A second proposal is that foreign vessels have strict satellite control to ensure that they are not fishing illegally in the maritime territory of the countries. Although foreign vessels have a satellite system, “we have realized, thanks to Global Fishing Watch, that they manipulate it,” says Miranda.
For this reason, the president of Calamasur points out that at least Peru – which according to what he states “is the only country in the region that is giving port to these vessels” – should demand a satellite system compatible with the one that the Peruvian authority has so that ships can be permanently monitored. “If they want to use a Peruvian port, Peru can and has the right to demand certain conditions according to the international law of the sea,” says Miranda.
Although Calamasur’s opinion is taken into account when fulfilling an observer role in the RFMO, he does not have the possibility of making formal proposals.
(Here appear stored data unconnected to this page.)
(* ===== verification/S3List.v ===== *)
(** * Object listings of the S3 gateway (src/src/transport/s3_communicator.go)

    [FormatListObjectsV2XML] with its continuation tokens, delimiter grouping
    and XML text, and the helpers it uses. *)
From S2P Require Import Prelude GoText Hashes Json Paths CasStore Versioning Lifecycle Notify.
Open Scope Z_scope.

(** ** Base64 ([encoding/base64], standard alphabet) *)
Definition b64_char (n : Z) : byte :=
  if n <? 26 then z2b (65 + n) else if n <? 52 then z2b (71 + n) else if n <? 62 then z2b (n - 4)
  else if n =? 62 then Byte.x2b else Byte.x2f.

Definition b64_val (c : byte) : option Z :=
  let z := b2z c in
  if (65 <=? z) && (z <=? 90) then Some (z - 65)
  else if (97 <=? z) && (z <=? 122) then Some (z - 71)
  else if (48 <=? z) && (z <=? 57) then Some (z + 4)
  else if z =? 43 then Some 62 else if z =? 47 then Some 63 else None.

Definition ch_pad : byte := Byte.x3d.

Definition sextets (n : Z) : bytes :=
  [b64_char (n / 262144); b64_char (n / 4096 mod 64); b64_char (n / 64 mod 64); b64_char (n mod 64)].

Fixpoint b64_encode (s : bytes) : bytes :=
  match s with
  | [] => []
  | [a] => take 2 (sextets (b2z a * 65536)) ++ [ch_pad; ch_pad]
  | [a; b] => take 3 (sextets (b2z a * 65536 + b2z b * 256)) ++ [ch_pad]
  | a :: b :: c :: s' => sextets (b2z a * 65536 + b2z b * 256 + b2z c) ++ b64_encode s'
  end.
(* ===== verification/S3Http.v ===== *)
(** * Requests and responses of the S3 gateway
    (src/src/transport/s3_communicator.go, s3_versioning.go, common/checksum.go)

    What the handlers read of a request and the text they answer with.  A
    request is what [http.ReadRequest] returned; what Go's library parses of
    dates and of XML documents, and how it quotes a string in a message, are
    fields of [golib]. *)
From S2P Require Import Prelude GoText Hashes Json Paths BlobStore CasStore Versioning Lifecycle Notify Protocol Chunked SigV4 S3List.
Open Scope Z_scope.

(** [Body] is the entity [net/http] delimits, [Raw] what follows the header on the connection. *)
Record s3_request := mkS3 { http : http_request; Body : reader; Raw : reader; ContentLength : Z }.

(** [io.ReadAll(io.LimitReader(r, n))] *)
Definition read_limited (n : Z) (r : reader) : result bytes :=
  let c := concat (rd_chunks r) in
  if Z.of_nat (length c) <? n then read_all r else Ok (take (Z.to_nat n) c).

Definition q_has (r : http_request) (k : bytes) : bool := bool_decide (is_Some (Query r !! k)).

(** ** Text *)
Definition upper_byte (c : byte) : byte := if (97 <=? b2z c) && (b2z c <=? 122) then z2b (b2z c - 32) else c.
(** [strings.ToLower] and [strings.ToUpper] of ASCII text *)
Definition ToLower (s : bytes) : bytes := map fold_byte s.
Definition ToUpper (s : bytes) : bytes := map upper_byte s.

Fixpoint trim_quotes_left (s : bytes) : bytes :=
  match s with c :: s' => if decide (c = dquote) then trim_quotes_left s' else s | [] => [] end.
(** [strings.Trim] of double quotes *)
Definition trim_quotes (s : bytes) : bytes := rev (trim_quotes_left (rev (trim_quotes_left s))).

Definition crlf2 : bytes := [ch_cr; ch_lf].

(** ** Addresses *)

(** [net.SplitHostPort]: the host, when there is a port. *)
Definition split_host_port (hp : bytes) : option bytes :=
  match index_byte ch_colon (rev hp) with
  | None => None
  | Some back =>
      let i := (length hp - 1 - back)%nat in
      match hp with
      | c :: _ =>
          if decide (c = Byte.x5b) then
            match index_byte Byte.x5d hp with
            | None => None
            | Some e =>
                if negb (S e =? i)%nat then None
                else if contains_byte Byte.x5b (drop 1 hp) || contains_byte Byte.x5d (drop (S e) hp) then None
                else Some (slice 1 e hp)
            end
          else
            let host := take i hp in
            if contains_byte ch_colon host || contains_byte Byte.x5b hp || contains_byte Byte.x5d hp then None else Some host
      | [] => None
      end
  end.

Definition bucketFromVirtualHost (host : bytes) : bytes :=
  if negb (contains_byte ch_dot host) then []
  else if has_suffix host (bs "localhost") then match index_byte ch_dot host with Some i => take i host | None => [] end
  else match str_index host (bs ".s3") with Some i => take i host | None => [] end.

Definition splitPathBucketKey (cleanPath : bytes) : bytes * bytes :=
  if decide (cleanPath = [] ∨ cleanPath = [ch_dot]) then ([], [])
  else match index_byte ch_slash cleanPath with
       | Some i => (take i cleanPath, drop (S i) cleanPath)
       | None => (cleanPath, [])
       end.

Definition extractS3BucketAndKey (r : http_request) : bytes * bytes :=
  let host := default (Host r) (split_host_port (Host r)) in
  let bucket := bucketFromVirtualHost host in
  let cleanPath := trim_prefix (path_clean (Path r)) [ch_slash] in
  let '(bucket, key) := if decide (bucket = []) then splitPathBucketKey cleanPath else (bucket, cleanPath) in
  (bucket, if decide (key = [ch_dot]) then [] else key).

Definition unsupportedBucketConfigSubresources : list (bytes * bytes) :=
  [(bs "acl", bs "bucket access-control lists"); (bs "policy", bs "bucket policies"); (bs "cors", bs "CORS configuration");
   (bs "website", bs "static website hosting"); (bs "tagging", bs "bucket tagging"); (bs "encryption", bs "bucket encryption");
   (bs "publicAccessBlock", bs "public access block"); (bs "accelerate", bs "transfer acceleration");
   (bs "replication", bs "replication configuration"); (bs "requestPayment", bs "request-payer configuration");
   (bs "logging", bs "logging configuration"); (bs "notification", bs "notification configuration");
   (bs "analytics", bs "bucket analytics configuration"); (bs "inventory", bs "bucket inventory configuration");
   (bs "metrics", bs "bucket metrics configuration"); (bs "intelligent-tiering", bs "S3 Intelligent-Tiering configuration")].

Definition unsupportedObjectSubresources : list (bytes * bytes) :=
  [(bs "tagging", bs "object tagging"); (bs "acl", bs "object access-control lists"); (bs "select", bs "SelectObjectContent")].

(** The range over the query is a range over a map: which name comes first is
    not specified; here it is the first in key order. *)
Definition unsupported_in (table : list (bytes * bytes)) (r : http_request) : option bytes :=
  snd <$> List.find (λ kv, q_has r kv.1) (stable_sort (λ a b, bytes_ltb a.1 b.1) table).
Definition unsupportedBucketConfigSubresource := unsupported_in unsupportedBucketConfigSubresources.
Definition unsupportedObjectSubresource := unsupported_in unsupportedObjectSubresources.

(** ** Ranges and conditions *)
Inductive range_answer := Whole | Span (start end_ : Z) | Unsatisfiable.

(** [strconv.ParseInt(s, 10, 63)] of a position: not negative, below 2^62. *)
Definition parse_position (s : bytes) : option Z :=
  if decide (s = []) then None
  else match parse_int64 s with
       | Some v => if (v <? 0) || (2 ^ 62 - 1 <? v) then None else Some v
       | None => None
       end.

Definition parseS3Range (rangeHeader : bytes) (size : Z) : range_answer :=
  let hv := trim_space rangeHeader in
  if negb (has_prefix hv (bs "bytes=")) then Whole
  else
    let spec := drop 6 hv in
    if contains_byte ch_comma spec then Whole
    else match index_byte ch_minus spec with
         | None => Whole
         | Some i =>
             let startStr := trim_space (take i spec) in
             let endStr := trim_space (drop (S i) spec) in
             if decide (startStr = []) then
               if decide (endStr = []) then Unsatisfiable
               else match parse_position endStr with
                    | None => Unsatisfiable
                    | Some n => if (n =? 0) || (size =? 0) then Unsatisfiable
                                else let n := Z.min n size in Span (size - n) (size - 1)
                    end
             else if decide (endStr = []) then
               match parse_position startStr with
               | None => Unsatisfiable
               | Some s => if (size =? 0) || (size <=? s) then Unsatisfiable else Span s (size - 1)
               end
             else match parse_position startStr, parse_position endStr with
                  | Some s, Some e => if (size <=? s) || (e <? s) then Unsatisfiable else Span s (Z.min e (size - 1))
                  | _, _ => Unsatisfiable
                  end
         end.

(** The comma-separated items; an empty last one is not visited. *)
Fixpoint etag_items (fuel : nat) (header : bytes) : list bytes :=
  match fuel, header with
  | S fuel, _ :: _ =>
      match index_byte ch_comma header with
      | None => [header]
      | Some i => take i header :: etag_items fuel (drop (S i) header)
      end
  | _, _ => []
  end.

Definition etag_item (etag item : bytes) : bool :=
  let item := trim_space item in
  bool_decide (item = bs "*")
  || bool_decide (trim_quotes (trim_space (trim_prefix item (bs "W/"))) = etag).

Definition etagMatches (header etag : bytes) : bool := existsb (etag_item etag) (etag_items (length header) header).

(** What the code uses of Go's library for text it does not build itself. *)
Record lifecycleRuleXML := mkLifecycleXML {
  LX_ID : bytes; LX_Status : bytes; LX_Filter : option bytes; LX_Prefix : bytes;
  LX_Expiration : option Z; LX_Transition : option (Z * bytes)
}.

Record s3Version := mkS3Version {
  SV_Name : bytes; SV_Key : bytes; SV_VersionID : bytes; SV_IsLatest : bool; SV_LastModified : Z; SV_ETag : bytes; SV_Size : Z
}.
Record ListVersionsResult := mkListVersions {
  LV_Name : bytes; LV_Prefix : bytes; LV_KeyMarker : bytes; LV_VersionIDMarker : bytes; LV_NextKeyMarker : bytes;
  LV_NextVersionID : bytes; LV_MaxKeys : Z; LV_IsTruncated : bool; LV_Entries : list s3Version
}.
Record notificationRuleXML := mkNotificationXML {
  NX_ID : bytes; NX_Status : bytes; NX_Event : list bytes; NX_Filter : list (bytes * bytes); NX_Prefix : bytes; NX_Suffix : bytes;
  NX_QueueARN : bytes; NX_TopicARN : bytes; NX_LambdaARN : bytes; NX_HTTPUrl : bytes
}.

Record golib := mkGo {
  quote : bytes → bytes;                            (* strconv.Quote *)
  errorText : error → bytes;                        (* Error() *)
  ParseTime : bytes → option Z;                     (* http.ParseTime, in nanoseconds *)
  ParseRFC3339 : bytes → option Z;                  (* time.Parse(time.RFC3339, _), in seconds *)
  xml_versioning : bytes → option bytes;            (* xml.Unmarshal into VersioningConfiguration *)
  xml_retention : bytes → option (bytes * bytes);   (* into retentionXML *)
  xml_legal_hold : bytes → option bytes;            (* into legalHoldXML *)
  xml_delete : bytes → option (list bytes);         (* into s3DeletePayload *)
  xml_lifecycle : bytes → option (list lifecycleRuleXML);
  xml_notification : bytes → option (list notificationRuleXML);
  xml_notification_out : list notificationRuleXML → option bytes;   (* xml.MarshalIndent *)
  xml_versions : ListVersionsResult → option bytes;
  json_headers : bytes → option headers             (* json.Unmarshal into a map of strings *)
}.

Section Lib.
Context (go : golib).

Definition ifRangeMatches (ifRange etag : bytes) (modTime : Z) : bool :=
  let val := trim_space ifRange in
  if has_prefix val dq || has_prefix val (bs "W/") then etagMatches val etag
  else match ParseTime go val with Some t => modTime <=? t | None => false end.
End Lib.

(** ** Dates *)
Definition day_name (days : Z) : bytes :=
  nth (Z.to_nat ((days + 4) mod 7)) [bs "Sun"; bs "Mon"; bs "Tue"; bs "Wed"; bs "Thu"; bs "Fri"; bs "Sat"] [].
Definition month_name (m : Z) : bytes :=
  nth (Z.to_nat (m - 1)) [bs "Jan"; bs "Feb"; bs "Mar"; bs "Apr"; bs "May"; bs "Jun"; bs "Jul"; bs "Aug"; bs "Sep"; bs "Oct"; bs "Nov"; bs "Dec"] [].
(** [http.TimeFormat] of a Unix time in nanoseconds *)
Definition http_time (t : Z) : bytes :=
  let secs := t / 10 ^ 9 in
  let '(y, m, d) := civil (secs / 86400) in
  let s := secs mod 86400 in
  day_name (secs / 86400) ++ bs ", " ++ pad_dec 2 d ++ bs " " ++ month_name m ++ bs " " ++ pad_dec 4 y ++ bs " "
  ++ pad_dec 2 (s / 3600) ++ bs ":" ++ pad_dec 2 (s / 60 mod 60) ++ bs ":" ++ pad_dec 2 (s mod 60) ++ bs " GMT".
That is why its strategy focuses on generating information for governments to intervene and have a greater participation in decision-making. “We want our voice to be transmitted through the States as a formal request,” says Pascual Aguilera, adding that “we need a regional commitment where all coastal countries speak a single language that aims precisely to control this fleet.”
In this sense, “President Moreno’s call for the international community, especially the regional one, to speak out [on what is happening in front of the Galapagos] is one of the things that seems urgent to us,” Miranda points out.
For now, the South Pacific RFMO has unanimously approved the first one related to the giant squid. As of January 1, 2021, observers will begin to be placed on board the vessels to keep a detailed record of activities at sea. Guillermo Morán specifies that it will start with a minimum percentage of boats that will gradually increase so that, finally, all boats can have a scientific observer on board. “The objective is to ensure that the fleets that capture this resource enter into a strict, reliable and transparent order,” Morán says.